Honeycomb storage systems of this type serve for storing generally elongated work pieces, frequently called long goods, such as profiles, rods, and rails, frequently measuring several meters and, due to the fact that they have insufficient inherent stability and for protecting their surfaces, they are frequently inserted into the honeycomb storage system provided inside cartridges. The alignment of the storage units in a honeycomb storage system allows the integration of a plurality of storage units in a shelf and to allow access thereto because the faces of the work pieces and thus also those of the cartridges in which the work pieces are housed are normally small in reference to their longitudinal extension. Simultaneously the cartridges can be easily pulled from longitudinally out of the shelf and inserted therein. The number of storage units accessible from one side of the shelf is therefore optimized by this arrangement.
Long goods warehoused in such a honeycomb storage system are generally stored in bundles of identical work pieces using cartridges, however they are not removed one cartridge at a time but usually, depending on the order, it must be commissioned from different cartridges storing (long goods). Such an order can originate here for example from a customer of a steel trader, warehousing the goods in a honeycomb storage unit, or also from the production department of a producing company, storing semi-finished goods in an in-house honeycomb storing unit. Sometimes for a specific product, for example a window, work pieces must be obtained from typically ten different cartridges housing long goods, for example ten different profiles, and assembled and/or commissioned for an order.

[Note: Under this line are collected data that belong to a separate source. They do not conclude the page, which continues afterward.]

(* ===== verification/Path.v ===== *)
(** * Unix file paths ([path/filepath] of the Go standard library)

    [Clean] and [Join], as [upki/check.go] and [upki/manifest.go] use them to name
    the files of a cache directory. *)
From S2P Require Import Prelude.

Definition sep : byte := Init.Byte.x2f.
Definition dot : byte := Init.Byte.x2e.
Definition is_sep (c : byte) : bool := bool_decide (c = sep).

(** The element ends here: at the end of the path or before a separator. *)
Definition ends (rest : bytes) : bool :=
  match rest with [] => true | c :: _ => is_sep c end.

(** The longest prefix without a separator, and the rest. *)
Fixpoint split_elem (rest : bytes) : bytes * bytes :=
  match rest with
  | [] => ([], [])
  | c :: t => if is_sep c then ([], rest) else let '(e, r) := split_elem t in (c :: e, r)
  end.

(** What [Clean] has written, and how far a dot-dot may not back up. *)
Record lazybuf := mkBuf { out : bytes; dotdot : Z }.

(** [for out.w > dotdot && !IsPathSeparator(out.index(out.w)) { out.w-- }], on the
    written bytes in reverse, the first being at index [w]. *)
Fixpoint back_up (rout : bytes) (w limit : Z) : bytes :=
  match rout with
  | [] => []
  | c :: t => if (limit <? w) && negb (is_sep c) then back_up t (w - 1) limit else t
  end.

(** One turn of the loop: the unread path and the buffer. *)
Definition clean_step (rooted : bool) (rest : bytes) (b : lazybuf) : bytes * lazybuf :=
  let add_elem e :=
    (if if rooted then negb (blen (out b) =? 1) else negb (blen (out b) =? 0)
     then out b ++ [sep] else out b) ++ e in
  match rest with
  | [] => (rest, b)
  | c :: t =>
      if is_sep c then (t, b) else
      if bool_decide (c = dot) && ends t then (t, b) else
      match t with
      | c2 :: t2 =>
          if bool_decide (c = dot) && bool_decide (c2 = dot) && ends t2 then
            (t2,
             if dotdot b <? blen (out b)
             then mkBuf (rev (back_up (rev (out b)) (blen (out b) - 1) (dotdot b))) (dotdot b)
             else if rooted then b
             else
               let o := (if 0 <? blen (out b) then out b ++ [sep] else out b) ++ [dot; dot] in
               mkBuf o (blen o))
          else let '(e, r) := split_elem rest in (r, mkBuf (add_elem e) (dotdot b))
      | [] => let '(e, r) := split_elem rest in (r, mkBuf (add_elem e) (dotdot b))
      end
  end.

Fixpoint clean_loop (fuel : nat) (rooted : bool) (rest : bytes) (b : lazybuf) : lazybuf :=
  match fuel, rest with
  | O, _ | _, [] => b
  | S fuel, _ => let '(rest, b) := clean_step rooted rest b in clean_loop fuel rooted rest b
  end.

(** What [Clean] has written when its loop ends. *)
Definition clean_out (path : bytes) : bytes :=
  match path with
  | [] => []
  | c :: t =>
      if is_sep c then out (clean_loop (length path) true t (mkBuf [sep] 1))
      else out (clean_loop (length path) false path (mkBuf [] 0))
  end.

Definition Clean (path : bytes) : bytes :=
  match clean_out path with [] => [dot] | o => o end.

Fixpoint strings_Join (elems : list bytes) : bytes :=
  match elems with
  | [] => []
  | [e] => e
  | e :: es => e ++ [sep] ++ strings_Join es
  end.

Fixpoint Join (elems : list bytes) : bytes :=
  match elems with
  | [] => []
  | [] :: es => Join es
  | _ :: _ => Clean (strings_Join elems)
  end.

(** ** The directory part of a joined path *)

(** What [Join] puts before a plain file name. *)
Definition dir_prefix (dir : bytes) : bytes :=
  match dir with
  | [] => []
  | c :: _ =>
      let d := clean_out dir in
      if if is_sep c then negb (blen d =? 1) else negb (blen d =? 0) then d ++ [sep] else d
  end.

(** A plain file name: one path element that is not a directory reference. *)
Definition plain (name : bytes) : Prop :=
  name <> [] /\ name <> [dot] /\ name <> [dot; dot] /\ Forall (fun c => is_sep c = false) name.

Example Clean_up : Clean (go_string "/a/./b//../c/") = go_string "/a/c".
Proof. reflexivity. Qed.
Example Clean_relative : Clean (go_string "a/../../b") = go_string "../b".
Proof. reflexivity. Qed.

(** ** Lemmas *)
Lemma ends_app t q : ends (t ++ sep :: q) = ends t.
Proof. by destruct t. Qed.

Lemma split_elem_app p q :
  split_elem (p ++ sep :: q) = ((split_elem p).1, (split_elem p).2 ++ sep :: q).
Proof.
  induction p as [|c p IH]; [done|]. simpl. destruct (is_sep c); [done|].
  rewrite IH. by destruct (split_elem p).
Qed.

(** A turn of the loop does not look past a separator. *)
Lemma clean_step_app rooted p q b :
  p <> [] ->
  clean_step rooted (p ++ sep :: q) b
  = ((clean_step rooted p b).1 ++ sep :: q, (clean_step rooted p b).2).
Proof.
  intros Hp. destruct p as [|c t]; [done|]. unfold clean_step. cbn [app].
  destruct (is_sep c) eqn:Ec; [done|]. rewrite ends_app.
  destruct (bool_decide (c = dot) && ends t); [done|].
  pose proof (split_elem_app (c :: t) q) as Hs. cbn [app] in Hs. rewrite Hs.
  destruct (split_elem (c :: t)) as [e r]. simpl.
  destruct t as [|c2 t2]; cbn [app].
  - assert (bool_decide (sep = dot) = false) as -> by (by apply bool_decide_eq_false_2).
    by rewrite andb_false_r.
  - rewrite ends_app. by destruct (_ && _ && _).
Qed.

Lemma split_elem_length p : (length (split_elem p).2 <= length p)%nat.
Proof.
  induction p as [|c p IH]; simpl; [done|]. destruct (is_sep c); [done|].
  destruct (split_elem p). simpl in *. lia.
Qed.

(** Every turn of the loop reads at least one byte. *)
Lemma clean_step_reads rooted p b : p <> [] -> (length (clean_step rooted p b).1 < length p)%nat.
Proof.
  intros Hp. destruct p as [|c t]; [done|]. unfold clean_step.
  destruct (is_sep c) eqn:Ec; [simpl; lia|]. destruct (_ && _); [simpl; lia|].
  assert (length (split_elem (c :: t)).2 <= length t)%nat as Hl.
  { simpl. rewrite Ec. pose proof (split_elem_length t). by destruct (split_elem t). }
  destruct (split_elem (c :: t)) as [e r]. simpl in Hl.
  destruct t as [|c2 t2]; simpl in *; [lia|]. destruct (_ && _ && _); simpl; lia.
Qed.

Lemma clean_loop_fuel f1 f2 rooted p b :
  (length p <= f1)%nat -> (length p <= f2)%nat -> clean_loop f1 rooted p b = clean_loop f2 rooted p b.
Proof.
  revert f2 p b. induction f1 as [|f1 IH]; intros [|f2] [|c t] b H1 H2; simpl in H1, H2; try lia; try done.
  cbn [clean_loop]. pose proof (clean_step_reads rooted (c :: t) b ltac:(done)) as Hr. cbn [length] in Hr.
  destruct (clean_step rooted (c :: t) b) as [r b']. cbn [fst] in Hr. apply IH; lia.
Qed.

(** The loop over a joined path is the loop over its parts. *)
Lemma clean_loop_app rooted p q b :
  clean_loop (length (p ++ sep :: q)) rooted (p ++ sep :: q) b
  = clean_loop (length q) rooted q (clean_loop (length p) rooted p b).
Proof.
  remember (length p) as n eqn:Hn. revert p b Hn.
  induction (lt_wf n) as [n _ IH]; intros p b ->. destruct p as [|c t].
  - simpl. by apply clean_loop_fuel.
  - pose proof (clean_step_reads rooted (c :: t) b ltac:(done)) as Hr.
    pose proof (clean_step_app rooted (c :: t) q b ltac:(done)) as Hs.
    cbn [app length clean_loop] in *. rewrite Hs.
    destruct (clean_step rooted (c :: t) b) as [r b']. cbn [fst snd] in *.
    rewrite (clean_loop_fuel _ (length (r ++ sep :: q))) by (rewrite ?length_app in *; simpl in *; lia).
    rewrite (IH (length r)) by lia. f_equal. apply clean_loop_fuel; lia.
Qed.

Lemma split_elem_plain p : Forall (fun c => is_sep c = false) p -> split_elem p = (p, []).
Proof. induction 1 as [|c p Hc _ IH]; [done|]. simpl. by rewrite Hc, IH. Qed.

Lemma ends_plain p : Forall (fun c => is_sep c = false) p -> ends p = true -> p = [].
Proof. intros H E. destruct p as [|c p]; [done|]. inversion H; subst. simpl in E. congruence. Qed.

(** A plain name is copied. *)
Lemma clean_loop_plain rooted name b :
  plain name ->
  out (clean_loop (length name) rooted name b)
  = (if if rooted then negb (blen (out b) =? 1) else negb (blen (out b) =? 0)
     then out b ++ [sep] else out b) ++ name.
Proof.
  intros (H1 & H2 & H3 & Hf). destruct name as [|c t]; [done|]. cbn [length clean_loop].
  assert (is_sep c = false) as Hc by (by inversion Hf).
  assert (Forall (fun c => is_sep c = false) t) as Ht by (by inversion Hf).
  assert (bool_decide (c = dot) && ends t = false) as E1.
  { apply andb_false_iff. destruct (bool_decide_reflect (c = dot)) as [->|]; [right|by left].
    destruct (ends t) eqn:E; [|done]. by rewrite (ends_plain t Ht E) in H2. }
  unfold clean_step. rewrite Hc, E1, (split_elem_plain _ Hf).
  destruct t as [|c2 t2]; [simpl; by destruct (if rooted then _ else _)|].
  assert (bool_decide (c = dot) && bool_decide (c2 = dot) && ends t2 = false) as ->.
  { destruct (bool_decide_reflect (c = dot)) as [->|]; [|done].
    destruct (bool_decide_reflect (c2 = dot)) as [->|]; [|done]. simpl.
    destruct (ends t2) eqn:E; [|done]. rewrite (ends_plain t2) in H3; [done|by inversion Ht|done]. }
  simpl. by destruct (if rooted then _ else _).
Qed.

(** Joining a plain name to a directory appends it to the cleaned directory. *)
Lemma Join_plain dir name : plain name -> Join [dir; name] = dir_prefix dir ++ name.
Proof.
  intros Hp. pose proof Hp as (Hne & H2 & H3 & Hf). destruct dir as [|c t].
  - destruct name as [|n ns]; [done|]. cbn [Join strings_Join]. unfold Clean, clean_out.
    assert (is_sep n = false) as -> by (by inversion Hf).
    by rewrite (clean_loop_plain false (n :: ns)).
  - cbn [Join strings_Join]. unfold Clean, dir_prefix, clean_out.
    change ((c :: t) ++ [sep] ++ name) with (c :: (t ++ sep :: name)).
    destruct (is_sep c) eqn:Ec; rewrite ?Ec.
    + cbn [length].
      rewrite (clean_loop_fuel _ (length (t ++ sep :: name))) by lia.
      rewrite clean_loop_app, clean_loop_plain by done.
      rewrite (clean_loop_fuel (S (length t)) (length t)) by lia.
      set (o := out _). destruct (_ ++ name) as [|x l] eqn:E; [|done].
      by apply app_eq_nil in E as [_ ->].
    + change (c :: t ++ sep :: name) with ((c :: t) ++ sep :: name).
      rewrite clean_loop_app, clean_loop_plain by done.
      set (o := out _). destruct (_ ++ name) as [|x l] eqn:E; [|done].
      by apply app_eq_nil in E as [_ ->].
Qed.
(* ===== verification/Cache.v ===== *)
(** * The cache directory ([upki/check.go])

    [DirOpener] and [NewChecker], which serve a checker from a directory of the local
    file system.  The file system is a parameter: what an open returns may depend on
    everything opened before. *)
From S2P Require Import Prelude Codec Cryptobyte GoIO UpkiIndex Clubcard CrliteParser Sha256 Crlite Sct Checker Path.

(** ** The file system *)

(** An [*os.File]: its random-access reads, its sequential reads, its [Close]. *)
Record OsFile := mkOsFile {
  file_reader : ReaderAt;
  file_reads : list (bytes * option error);
  file_close : option error
}.

Class FileSystem := {
  os_Open : World -> bytes -> OsFile + error;
  os_ReadFile : bytes -> bytes + error
}.

(** ** [DirOpener] *)
Definition IndexFilename : bytes := go_string "index.bin".
Definition RevocationSubdir : bytes := go_string "revocation".

Definition DirOpener_Open {F : FileSystem} (Dir : bytes) (w : World) (filename : bytes)
    : ReadCloser + error :=
  match os_Open w (Join [Dir; filename]) with
  | inl f => inl (mkReadCloser (file_reads f))
  | inr err => inr err
  end.

Definition DirOpener_OpenIndex {F : FileSystem} (Dir : bytes) (w : World) : IndexReader + error :=
  match os_Open w (Join [Dir; IndexFilename]) with
  | inl f => inl (mkIndexReader (file_reader f) (file_close f))
  | inr err => inr err
  end.

(** The two interfaces [DirOpener] implements. *)
Definition DirOpener {F : FileSystem} (Dir : bytes) : Openers := {|
  OpenIndex := DirOpener_OpenIndex Dir;
  Open := DirOpener_Open Dir
|}.

Definition NewChecker {F : FileSystem} {AP : AllocPolicy} {SS : SpanSort} (cacheDir : bytes)
    (w : World) : World * result Checker :=
  NewCheckerWith (Op := DirOpener (Join [cacheDir; RevocationSubdir])) w.

(** The package function [Check] on a cache directory. *)
Definition Check_dir {F : FileSystem} {C : Cryptobyte} {M : MapRange} {AP : AllocPolicy}
    {SS : SpanSort} (cacheDir : bytes) (chain : list Certificate) (w : World)
    : World * result (Status * option error) :=
  Check (Op := DirOpener (Join [cacheDir; RevocationSubdir])) chain w.

(** ** Which files a checker opens *)

(** From [w] to [w'], only filters whose names satisfy [P] were opened. *)
Definition opened_only (P : bytes -> Prop) (w w' : World) : Prop :=
  exists es, w' = w ++ es
    /\ Forall (fun e => match e with FilterOpened n _ => P n | _ => True end) es.

#[export] Instance opened_only_preorder P : PreOrder (opened_only P).
Proof.
  split.
  - intros w. exists []. by rewrite app_nil_r.
  - intros w1 w2 w3 (e1 & -> & H1) (e2 & -> & H2). exists (e1 ++ e2).
    by rewrite <- app_assoc, Forall_app.
Qed.

Lemma opened_only_app P w es :
  Forall (fun e => match e with FilterOpened n _ => P n | _ => True end) es -> opened_only P w (w ++ es).
Proof. intros H. by exists es. Qed.

Lemma opened_only_prefix P w w' : opened_only P w w' -> w `prefix_of` w'.
Proof. intros (es & -> & _). by eexists. Qed.

Ltac events_only := apply opened_only_app; repeat (apply List.Forall_cons; [try done|]); apply List.Forall_nil.

Section Names.
Context {C : Cryptobyte} {L : CryptobyteLaws C} {M : MapRange} {AP : AllocPolicy} {SS : SpanSort}
  {Op : Openers}.
Notation only := (opened_only valid_filename).

Lemma queryFilter_only n key ts w : valid_filename n -> only w (queryFilter n key ts w).1.
Proof.
  intros Hn. rewrite queryFilter_world. unfold readFilter.
  destruct (Open w n); simpl; events_only.
Qed.

Lemma asked_only key ts w qs w' :
  asked key ts w qs w' -> (forall n, n ∈ qs.*1 -> valid_filename n) -> only w w'.
Proof.
  induction 1 as [|qs w1 w2 n a _ IH Hq]; intros Hv; [done|]. rewrite fmap_app in Hv.
  etrans; [apply IH; intros; apply Hv; set_solver|].
  change w2 with (w2, Ok a).1. rewrite <- Hq. apply queryFilter_only, Hv. simpl. set_solver.
Qed.

(** An index only selects valid file names. *)
Lemma selected_valid idx scts n :
  UpkiIndex.wf_index idx -> wf_scts scts -> selected idx scts n -> valid_filename n.
Proof.
  intros Hwf Hs (s & names & Hin & Hl & Hn). unfold lookup_sct in Hl. apply wrap_err_Ok in Hl.
  pose proof (proj1 (Forall_forall _ _) Hs s Hin) as Hid.
  pose proof (wfi_filenames _ Hwf) as Hf. rewrite Forall_forall in Hf.
  apply Hf. eapply Lookup_names; [exact Hwf|exact Hid|exact Hl|exact Hn].
Qed.

Lemma pass_only key ts idx scts w w' status err :
  UpkiIndex.wf_index idx -> wf_scts scts ->
  pass_result key ts idx scts w w' status err -> only w w'.
Proof.
  intros Hwf Hs Hp. pose proof (fun n => selected_valid idx scts n Hwf Hs) as Hv.
  destruct Hp as [qs ? ? Ha _ Hsel|qs w1 n e Ha _ Hsel _ Hn _ Hq|qs s e Ha _ Hsel];
    assert (only w _) as Hon by (apply (asked_only _ _ _ _ _ Ha); intros m Hm; by apply Hv, Hsel);
    try exact Hon.
  etrans; [exact Hon|]. change w' with (w', @Err Crlite.Status e).1. rewrite <- Hq.
  by apply queryFilter_only, Hv.
Qed.

Lemma openIndex_only w : only w (openIndex w).1.
Proof.
  unfold openIndex. destruct (OpenIndex w) as [r|e]; [|events_only].
  destruct (NewIndexFromReader _ _); simpl; rewrite <- ?app_assoc; events_only.
Qed.

Lemma close_index_only r w : only w (close_index r w).1.
Proof.
  unfold close_index. destruct (Index_Close _) as [[err ?] hs]. simpl. apply opened_only_app.
  apply Forall_forall. intros e (h & -> & _)%list_elem_of_fmap. done.
Qed.

Lemma reopenIndex_only c stale w : only w (reopenIndex c stale w).1.1.
Proof.
  unfold reopenIndex. destruct (negb _); [done|]. pose proof (openIndex_only w) as Ho.
  destruct (openIndex w) as [w1 [r|e| |]]; try done. destruct (c_idx c) as [old|]; [|done].
  pose proof (close_index_only old w1) as Hc. destruct (close_index old w1). by etrans.
Qed.

Lemma check_loop_only fuel reopens c key scts ts w :
  progressing -> wf_scts scts -> wf_checker c -> only w (check_loop fuel reopens c key scts ts w).1.1.
Proof.
  intros Hp Hs. revert reopens c w. induction fuel as [|fuel IH]; intros reopens c w Hwf; [done|].
  destruct (c_idx c) as [r|] eqn:Hc; [|by rewrite check_loop_closed].
  pose proof (Hwf r Hc) as Hr.
  destruct (checkOnce_spec c key scts ts w r Hc (wfr_index _ Hr) Hs) as (w1 & status & err & E & Hp1).
  rewrite (check_loop_step _ _ _ _ _ _ _ _ _ _ _ E). apply pass_only in Hp1; [|apply Hr|done].
  destruct (surfaces err reopens); [done|].
  pose proof (reopenIndex_spec c r w1 Hp Hc Hr) as H2. pose proof (reopenIndex_only c (Some r) w1) as H3.
  destruct (reopenIndex c (Some r) w1) as [[w2 c2] [u|e| |]]; try done; (etrans; [exact Hp1|]);
    [|exact H3]. etrans; [exact H3|]. apply IH, H2.
Qed.

Lemma Checker_Check_only c chain w :
  progressing -> wf_checker c -> only w (Checker_Check c chain w).1.1.
Proof.
  intros Hp Hwf. unfold Checker_Check. pose proof (check_inputs_spec chain) as Hi.
  destruct (check_inputs chain) as [ret|[[key scts]|?| |]]; try done.
  destruct Hi as [Hs _]. by apply check_loop_only.
Qed.

Lemma Close_only c w : only w (Close c w).1.1.
Proof.
  unfold Close. destruct (c_idx c) as [r|]; [|done].
  pose proof (close_index_only r w) as H. by destruct (close_index r w).
Qed.

Lemma NewCheckerWith_only w : only w (NewCheckerWith w).1.
Proof.
  pose proof (openIndex_only w) as H. unfold NewCheckerWith. by destruct (openIndex w) as [w1 [r|e| |]].
Qed.

Lemma Check_only chain w : progressing -> only w (Check chain w).1.
Proof.
  intros Hp. unfold Check. pose proof (NewCheckerWith_spec w Hp) as Hn. pose proof (NewCheckerWith_only w) as H1.
  destruct (NewCheckerWith w) as [w1 [c|e| |]]; try done. destruct Hn as [Hwf _].
  pose proof (Checker_Check_only c chain w1 Hp Hwf) as H2.
  destruct (Checker_Check c chain w1) as [[w2 c2] r]. pose proof (Close_only c2 w2) as H3.
  destruct (Close c2 w2) as [[w3 c3] e3]. simpl in *. etrans; [exact H1|]. by etrans.
Qed.

End Names.

Lemma valid_filename_plain name : valid_filename name -> plain name.
Proof.
  intros (Hl & H1 & H2 & Hf). split; [intros ->; unfold blen in Hl; simpl in Hl; lia|].
  split; [exact H1|]. split; [exact H2|]. eapply Forall_impl; [exact Hf|].
  intros c Hc. apply bool_decide_eq_false. intros ->. by vm_compute in Hc.
Qed.

(** ** Properties *)

(** C18. A check on a cache directory cannot be led out of it: whatever index.bin
    contains, every filter file it opens has a plain name (no separator, not a
    directory reference) and the path opened is that name appended to the cleaned
    revocation directory, so distinct names are distinct files of that directory. *)
Theorem Check_stays_in_directory {F : FileSystem} {C : Cryptobyte} {L : CryptobyteLaws C}
    {M : MapRange} {AP : AllocPolicy} {SS : SpanSort} (cacheDir : bytes) (chain : list Certificate)
    (w : World) :
  progressing (Op := DirOpener (Join [cacheDir; RevocationSubdir])) ->
  exists es, (Check_dir cacheDir chain w).1 = w ++ es
    /\ forall name ok, FilterOpened name ok ∈ es ->
         plain name
         /\ Join [Join [cacheDir; RevocationSubdir]; name]
            = dir_prefix (Join [cacheDir; RevocationSubdir]) ++ name.
Proof.
  intros Hp. destruct (Check_only (Op := DirOpener _) chain w Hp) as (es & E & Hf).
  exists es. split; [exact E|]. intros name ok Hin. rewrite Forall_forall in Hf.
  apply Hf, valid_filename_plain in Hin. split; [done|]. by apply Join_plain.
Qed.

(** ** Witnesses *)

(** A file system holding the sample cache under /c/revocation. *)
Definition sample_fs : FileSystem := {|
  os_Open _ path :=
    let file data := inl (mkOsFile (bytes_reader data) [(data, None)] None) in
    if bool_decide (path = go_string "/c/revocation/index.bin") then file sample_index else
    if bool_decide (path = go_string "/c/revocation/a.filter")
    then file (sample_filter_file (replicate 32 Init.Byte.x0b) false) else
    if bool_decide (path = go_string "/c/revocation/b.filter")
    then file (sample_filter_file sample_issuer true)
    else inr (Errorf "open %s: %w" [ABytes path; AErr ErrNotExist]);
  os_ReadFile _ := inr ErrNotExist
|}.

Lemma sample_fs_progressing dir : progressing (Op := DirOpener (F := sample_fs) dir).
Proof.
  intros w r. simpl. unfold DirOpener_OpenIndex. simpl.
  repeat case_match; intros [= <-] || intros [=]; simplify_eq; apply bytes_reader_progresses.
Defined.

Lemma Check_stays_in_directory_witness :
  (Check_dir (F := sample_fs) (go_string "/c/./x/..") sample_chain []).2 = Ok (StatusNotRevoked, None)
  /\ exists es, (Check_dir (F := sample_fs) (go_string "/c/./x/..") sample_chain []).1 = [] ++ es
     /\ forall name ok, FilterOpened name ok ∈ es -> plain name.
Proof.
  split; [vm_compute; reflexivity|].
  destruct (Check_stays_in_directory (F := sample_fs) (go_string "/c/./x/..") sample_chain []
    (sample_fs_progressing _)) as (es & E & H).
  exists es. split; [exact E|]. intros name ok Hin. exact (proj1 (H name ok Hin)).
Defined.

For this purpose a honeycomb storage system of the present type has at a front of at least one shelf, opposite an operating side, a commissioning device by which individual commissions are assembled and prepared for removal. This commissioning device is allocated to a plurality of storage units in the shelf near the ground, with these storage units being embodied as marshaling storage units. This means that any cartridges located therein can also be removed at the front of the shelf. Typically there are only few marshaling storage units in a conventional honeycomb storage system and the commissioning process must be performed manually.
In order to assemble a commission, the work pieces to be obtained from the honeycomb storage system are requested by a superonlinate warehouse management system or an operator, the commissioner, such that the shelf operating device successively retrieves the cartridges housing the requested work pieces out of their storage units and places them into the marshaling storage unit, or if several such units are available, into the marshaling storage units. From there they can then be pulled at the front of the shelf into the commissioning device. There the required number of work pieces located therein is removed and commissioned in another cartridge or on the warehouse floor.
A conventional commissioning device commonly comprises several commissioning sites, on which cartridges or other transportation units are arranged for the work pieces, particularly long goods. Supported by mobile lifts and cranes here operators pull the cartridges rendered available in the marshaling storage units out of the shelf and remove the number of work pieces required for a commission in order to place them onto the respective commissioning site. Thereafter the operators put the cartridge with the work pieces not required back onto the marshaling storage unit, from where they are returned by the shelf operating device to the actual storage unit.
In particular the processing step of removing required work pieces from the cartridge until placing them onto the respective commissioning site is very time-consuming in the procedures of prior art, with here sometimes traveling over long distances being required when several commissioning sites are operated side-by-side.